■ What to produce ■
Using the material that follows, output exactly the lines from the one containing "[clientTokenNum]; [mqttClientID] is" through the one containing "Done (id ++", with both ends kept.

■ Records for the task ■
(* ===== verification/ShadowDocument.v ===== *)
(** * Writing shadow documents: src/aws_iot_shadow_json.c

    The half of the file that builds JSON with [snprintf]: the state document with its sections, the
    client token and the two empty requests.  A document is a C string at the start of an object
    ([pJsonDocument]); the sequence number of the client token is the static variable
    [clientTokenNum]; [mqttClientID] is the array aws_iot_shadow_records.c defines.  The specification
    ([document_json], [spells]) is that of the JSON text, built from names and values. *)

From stdpp Require Import strings.
From S2P Require Export ShadowJson.

(** ** The C library *)

(** The argument of a %s. *)
Definition string_arg (s : option bytes) : outcome bytes :=
  let! m := deref s in
  let! n := strlen m in
  Done (take (Z.to_nat n) m).

(** [snprintf(m + p, size, ...)] with [text] the formatted text: the object and the value returned. *)
Definition snprintf (m : bytes) (p size : Z) (text : bytes) : outcome (bytes * Z) :=
  if size =? 0 then Done (m, i32 (zlen text))
  else
    let! m := store m p (take (Z.to_nat (size - 1)) text ++ [0]) in
    Done (m, i32 (zlen text)).

Definition sprintf (m : bytes) (p : Z) (text : bytes) : outcome bytes := store m p (text ++ [0]).

(** The conversion to [int8_t]. *)
Definition i8 (z : Z) : Z := (z + 128) mod 256 - 128.

(** ** Pieces of text *)

Definition quote : bytes := [34].
(** [{"state":{] *)
Definition state_open : bytes := [123; 34; 115; 116; 97; 116; 101; 34; 58; 123].
(** ["desired":{] and ["reported":{] *)
Definition desired_open : bytes := [34; 100; 101; 115; 105; 114; 101; 100; 34; 58; 123].
Definition reported_open : bytes := [34; 114; 101; 112; 111; 114; 116; 101; 100; 34; 58; 123].
(** [},] *)
Definition section_close : bytes := [125; 44].
(** The end of the state and the key "clientToken" with the quote that opens its value, and what closes
    value and document. *)
Definition token_open : bytes :=
  [125; 44; 32; 34; 99; 108; 105; 101; 110; 116; 84; 111; 107; 101; 110; 34; 58; 34].
Definition token_close : bytes := [34; 125].
(** The document up to the quote that opens the value of "clientToken". *)
Definition request_open : bytes :=
  [123; 34; 99; 108; 105; 101; 110; 116; 84; 111; 107; 101; 110; 34; 58; 34].
(** [true,] and [false,] *)
Definition true_text : bytes := [116; 114; 117; 101; 44].
Definition false_text : bytes := [102; 97; 108; 115; 101; 44].

(** ** The code *)

(** "%s-%d" with the client identifier and the sequence number, which is unsigned. *)
Definition client_token (mqttClientID : bytes) (clientTokenNum : Z) : outcome bytes :=
  let! id := string_arg (Some mqttClientID) in
  Done (id ++ 45 :: decimal (i32 clientTokenNum)).

(** Each function that writes a client token also returns [clientTokenNum] afterwards. *)
Definition FillWithClientToken (mqttClientID : bytes) (clientTokenNum : Z) (m : bytes) (p : Z)
    : outcome (bytes * Z) :=
  let! t := client_token mqttClientID clientTokenNum in
  let! m := sprintf m p t in
  Done (m, u32 (clientTokenNum + 1)).

Definition FillWithClientTokenSize (mqttClientID : bytes) (clientTokenNum : Z) (m : bytes)
    (p maxSizeOfJsonDocument : Z) : outcome (bytes * Z * Z) :=
  let! t := client_token mqttClientID clientTokenNum in
  let! (m, snPrintfReturn) := snprintf m p maxSizeOfJsonDocument t in
  Done (m, snPrintfReturn, u32 (clientTokenNum + 1)).

Definition emptyJsonWithClientToken (mqttClientID : bytes) (clientTokenNum : Z) (pJsonDocument : bytes)
    : outcome (bytes * Z) :=
  let! m := sprintf pJsonDocument 0 request_open in
  let! n := strlen m in
  let! (m, clientTokenNum) := FillWithClientToken mqttClientID clientTokenNum m n in
  let! n := strlen m in
  let! m := sprintf m n token_close in
  Done (m, clientTokenNum).

Definition aws_iot_shadow_internal_get_request_json (mqttClientID : bytes) (clientTokenNum : Z)
    (pJsonDocument : bytes) : outcome (bytes * Z) :=
  emptyJsonWithClientToken mqttClientID clientTokenNum pJsonDocument.

Definition aws_iot_shadow_internal_delete_request_json (mqttClientID : bytes) (clientTokenNum : Z)
    (pJsonDocument : bytes) : outcome (bytes * Z) :=
  emptyJsonWithClientToken mqttClientID clientTokenNum pJsonDocument.

Definition checkReturnValueOfSnPrintf (snPrintfReturn maxSizeOfJsonDocument : Z) : IoT_Error_t :=
  if snPrintfReturn <? 0 then SHADOW_JSON_ERROR
  else if maxSizeOfJsonDocument <=? snPrintfReturn then SHADOW_JSON_BUFFER_TRUNCATED
  else SUCCESS.

Definition aws_iot_shadow_init_json_document (pJsonDocument : option bytes)
    (maxSizeOfJsonDocument : Z) : outcome (IoT_Error_t * option bytes) :=
  match pJsonDocument with
  | None => Done (NULL_VALUE_ERROR, None)
  | Some m =>
      let! (m, snPrintfReturn) := snprintf m 0 maxSizeOfJsonDocument state_open in
      Done (checkReturnValueOfSnPrintf snPrintfReturn maxSizeOfJsonDocument, Some m)
  end.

■ Response area ■
    [clientTokenNum]; [mqttClientID] is the array aws_iot_shadow_records.c defines.  The specification
    ([document_json], [spells]) is that of the JSON text, built from names and values. *)

From stdpp Require Import strings.
From S2P Require Export ShadowJson.

(** ** The C library *)

(** The argument of a %s. *)
Definition string_arg (s : option bytes) : outcome bytes :=
  let! m := deref s in
  let! n := strlen m in
  Done (take (Z.to_nat n) m).

(** [snprintf(m + p, size, ...)] with [text] the formatted text: the object and the value returned. *)
Definition snprintf (m : bytes) (p size : Z) (text : bytes) : outcome (bytes * Z) :=
  if size =? 0 then Done (m, i32 (zlen text))
  else
    let! m := store m p (take (Z.to_nat (size - 1)) text ++ [0]) in
    Done (m, i32 (zlen text)).

Definition sprintf (m : bytes) (p : Z) (text : bytes) : outcome bytes := store m p (text ++ [0]).

(** The conversion to [int8_t]. *)
Definition i8 (z : Z) : Z := (z + 128) mod 256 - 128.

(** ** Pieces of text *)

Definition quote : bytes := [34].
(** [{"state":{] *)
Definition state_open : bytes := [123; 34; 115; 116; 97; 116; 101; 34; 58; 123].
(** ["desired":{] and ["reported":{] *)
Definition desired_open : bytes := [34; 100; 101; 115; 105; 114; 101; 100; 34; 58; 123].
Definition reported_open : bytes := [34; 114; 101; 112; 111; 114; 116; 101; 100; 34; 58; 123].
(** [},] *)
Definition section_close : bytes := [125; 44].
(** The end of the state and the key "clientToken" with the quote that opens its value, and what closes
    value and document. *)
Definition token_open : bytes :=
  [125; 44; 32; 34; 99; 108; 105; 101; 110; 116; 84; 111; 107; 101; 110; 34; 58; 34].
Definition token_close : bytes := [34; 125].
(** The document up to the quote that opens the value of "clientToken". *)
Definition request_open : bytes :=
  [123; 34; 99; 108; 105; 101; 110; 116; 84; 111; 107; 101; 110; 34; 58; 34].
(** [true,] and [false,] *)
Definition true_text : bytes := [116; 114; 117; 101; 44].
Definition false_text : bytes := [102; 97; 108; 115; 101; 44].

(** ** The code *)

(** "%s-%d" with the client identifier and the sequence number, which is unsigned. *)
Definition client_token (mqttClientID : bytes) (clientTokenNum : Z) : outcome bytes :=
  let! id := string_arg (Some mqttClientID) in
  Done (id ++ 45 :: decimal (i32 clientTokenNum)).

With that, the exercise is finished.